CLI

CLI instructions for running scibiomart.

The CLI allows users to directly get attributes from Ensembl biomart. Filters are able to be used by passing the filters as json strings (e.g. –f “{"ensembl_gene_id": "ENSG00000139618,ENSG00000091483"}” and attributes as a comma separated list (e.g. –a “ensembl_gene_id,mmusculus_homolog_ensembl_gene”).

Example:

Here we show an example where we get the mouse ortholog for two ensembl IDs: ENSG00000139618,ENSG00000091483.

Ensembl human gene ID to mouse ortholog for only two genes:

scibiomart --m ENSEMBL_MART_ENSEMBL --d hsapiens_gene_ensembl --f "{\"ensembl_gene_id\": \"ENSG00000139618,ENSG00000091483\"}" --a "ensembl_gene_id,mmusculus_homolog_ensembl_gene"

Ensembl human gene ID to mouse ortholog for all genes:

scibiomart --m ENSEMBL_MART_ENSEMBL --d hsapiens_gene_ensembl --a "ensembl_gene_id,external_gene_name,mmusculus_homolog_ensembl_gene,mmusculus_homolog_perc_id_r1" --o mm10_orthologs_

Ensembl human gene ID to gene name:

scibiomart --m ENSEMBL_MART_ENSEMBL --d hsapiens_gene_ensembl --f "{\"ensembl_gene_id\": \"ENSG00000139618,ENSG00000091483\"}" --a "ensembl_gene_id,entrezgene_id,hgnc_symbol"

Get all mouse gene names and uniprot symbols:

scibiomart --m ENSEMBL_MART_ENSEMBL --d mmusculus_gene_ensembl --a "ensembl_gene_id,entrezgene_id,uniprotswissprot" --o mm10

Get all mouse gene names and positions and sort the data by gene starts:

scibiomart --m ENSEMBL_MART_ENSEMBL --d mmusculus_gene_ensembl --a "ensembl_gene_id,external_gene_name,chromosome_name,start_position,end_position,strand" --o mm10Sorted --s t

Arguments

sciloc2gene

usage: scibiomart [-h] [--m M] [--d D] [--a A] [--f F] [--o O] [--s S] [--marts MARTS] [--datasets DATASETS] [--attrs ATTRS] [--filters FILTERS] [--configs CONFIGS]

Named Arguments

--m
Mart: e.g. ENSEMBL_MART_ENSEMBL,

use –marts to see available marts.

--d
Dataset: e.g. hsapiens_gene_ensembl, mmusculus_gene_ensembl…

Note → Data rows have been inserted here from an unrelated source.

(** * e2e-test-agent: the test orchestrator of [TestAgent.ts]

    A shallow embedding of the [TestAgent] class (loader, prompt builder,
    orchestrator, reporter) and the properties its specification states.

    Conventions of the embedding.
    - A JavaScript string is the list of its UTF-16 code units ([jsstring]).
    - An [async] method is a function from the state of the run (the outside
      world plus what was written to the console) to a completion (a value
      or a thrown value) and the next state.
    - The outside world (file system, clock, agent, [path] module) is the
      [Runtime] record; the class is defined over an arbitrary one. *)

From Stdlib Require Import List Bool Arith ZArith NArith Lia.
From Stdlib Require Import Ascii String DecimalString.
From Stdlib Require Import Sorting Permutation.
Import ListNotations.
Local Open Scope list_scope.

Set Implicit Arguments.
Set Warnings "-register-all".

(* ================================================================= *)
(** ** JavaScript strings *)

Module JsString.

(** A string is its sequence of UTF-16 code units. *)
Definition jsstring := list N.

(** String literals of the source, written as Rocq strings (ASCII only). *)
Definition str (s : string) : jsstring :=
  map N_of_ascii (list_ascii_of_string s).
Arguments str s%_string.

(** The line feed of a template literal and the double quote. *)
Definition nl : jsstring := [10%N].
Definition dq : jsstring := [34%N].

Definition eqb (a b : jsstring) : bool :=
  if list_eq_dec N.eq_dec a b then true else false.

(** [String.prototype.repeat]. *)
Fixpoint repeat (s : jsstring) (count : nat) : jsstring :=
  match count with
  | O => []
  | S k => s ++ repeat s k
  end.

(** [Array.prototype.join] on an array of strings. *)
Fixpoint join (sep : jsstring) (l : list jsstring) : jsstring :=
  match l with
  | [] => []
  | [x] => x
  | x :: rest => x ++ sep ++ join sep rest
  end.

(** [String(n)] for an integral number below 1e21 in magnitude, where
    JavaScript prints every digit; the ordinals and counts of a run stay
    far below. *)
Definition ofZ (z : Z) : jsstring :=
  str (NilZero.string_of_int (Z.to_int z)).

(** ECMAScript WhiteSpace and LineTerminator code points: what
    [String.prototype.trim] strips. *)
Definition isWhiteSpace (c : N) : bool :=
  ((9 <=? c) && (c <=? 13)       (* TAB LF VT FF CR *)
   || (c =? 32)                  (* SP *)
   || (c =? 160)                 (* NBSP *)
   || (c =? 5760)                (* U+1680 *)
   || ((8192 <=? c) && (c <=? 8202)) (* U+2000 .. U+200A *)
   || (c =? 8232) || (c =? 8233) (* LS PS *)
   || (c =? 8239)                (* U+202F *)
   || (c =? 8287)                (* U+205F *)
   || (c =? 12288)               (* U+3000 *)
   || (c =? 65279))%N%bool.      (* ZWNBSP *)

Fixpoint trimStart (s : jsstring) : jsstring :=
  match s with
  | [] => []
  | c :: rest => if isWhiteSpace c then trimStart rest else s
  end.

Definition trimEnd (s : jsstring) : jsstring :=
  rev (trimStart (rev s)).

(** [String.prototype.trim]. *)
Definition trim (s : jsstring) : jsstring :=
  trimEnd (trimStart s).

(** Only white space (the empty string included). *)
Definition isBlank (s : jsstring) : bool := forallb isWhiteSpace s.

(** [s.startsWith(p)] at position 0. *)
Fixpoint startsWith (s p : jsstring) {struct p} : bool :=
  match p, s with
  | [], _ => true
  | _ :: _, [] => false
  | a :: p', b :: s' => (a =? b)%N && startsWith s' p'
  end.

(** [s.endsWith(p)]: the last [length p] code units of [s] are [p]. *)
Definition endsWith (s p : jsstring) : bool :=
  if List.length s <? List.length p then false
  else eqb (skipn (List.length s - List.length p) s) p.

(** [s.includes(p)]. *)
Fixpoint includes (s p : jsstring) : bool :=
  startsWith s p ||
  match s with
  | [] => false
  | _ :: s' => includes s' p
  end.

(** The comparison of the default [Array.prototype.sort]: code unit by
    code unit, a proper prefix first. *)
Fixpoint compare (a b : jsstring) : comparison :=
  match a, b with
  | [], [] => Eq
  | [], _ :: _ => Lt
  | _ :: _, [] => Gt
  | x :: a', y :: b' =>
      match (x ?= y)%N with
      | Eq => compare a' b'
      | c => c
      end
  end.

Definition leb (a b : jsstring) : bool :=
  match compare a b with Gt => false | _ => true end.

(** [t] occurs in [s] as a contiguous substring. *)
Definition Substring (t s : jsstring) : Prop :=
  exists pre post, s = pre ++ t ++ post.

use –datasets to see available datasets.

--a
Attributes formatted as a JSON object

use –attrs to see available attributes.

--f
Filters as a comma separated list surrounded by “”.

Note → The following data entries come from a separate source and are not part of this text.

(** * Eos: the affection register of the attribute calculator

    A shallow embedding of [eos/fit/calculator/register.py] together with
    the properties the specification states about it.  Python sets and
    dictionaries become [gset] and [gmap]; exceptions become a sum type;
    the logger becomes a list of emitted records.

    Two smaller models follow the register: the boundary of the reactive
    armor hardener simulator and the category table of the effect
    builder.  Their sources are not available; they are written from the
    specification and marked as such. *)

From Stdlib Require QArith.
From stdpp Require Import gmap list fin_maps countable strings.

Set Warnings "-clear-no-such-hyp".

Open Scope Z_scope.

(** ** Constants of [eos.const.eos]

    Modifier fields are plain values in the data, so a modifier can carry
    a domain or a filter which is none of the enumeration's members (the
    test suite uses [tgt_domain=1972]).  Such values are kept as
    [unknown raw]. *)

Module ModDomain.
Inductive t := self | character | ship | other | unknown (raw : Z).

Definition to_sum (d : t) : nat + Z :=
  match d with
  | self => inl 0%nat
  | character => inl 1%nat
  | ship => inl 2%nat
  | other => inl 3%nat
  | unknown z => inr z
  end.

Definition of_sum (s : nat + Z) : t :=
  match s with
  | inl 0%nat => self
  | inl 1%nat => character
  | inl 2%nat => ship
  | inl _ => other
  | inr z => unknown z
  end.
End ModDomain.

Module ModTgtFilter.
Inductive t :=
  item | domain | domain_group | domain_skillrq | owner_skillrq
  | unknown (raw : Z).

use –filters to see available filters.

--o

Output folder

Default: “”

--s

Sort the dataframe before returning on gene starts (used for programs that require a sorted file e.g. sciloc2gene.

Default: “f”

--marts

Lists available marts.

--datasets

Lists available datasets for a specific mart (must use –m option)

--attrs

Lists available attributes for a mart and dataset (must use –m and –d options).

--filters

Lists available filters for a mart and dataset (must use –m and –d options).

--configs

Lists configs filters for a mart and dataset (must use –m and –d options).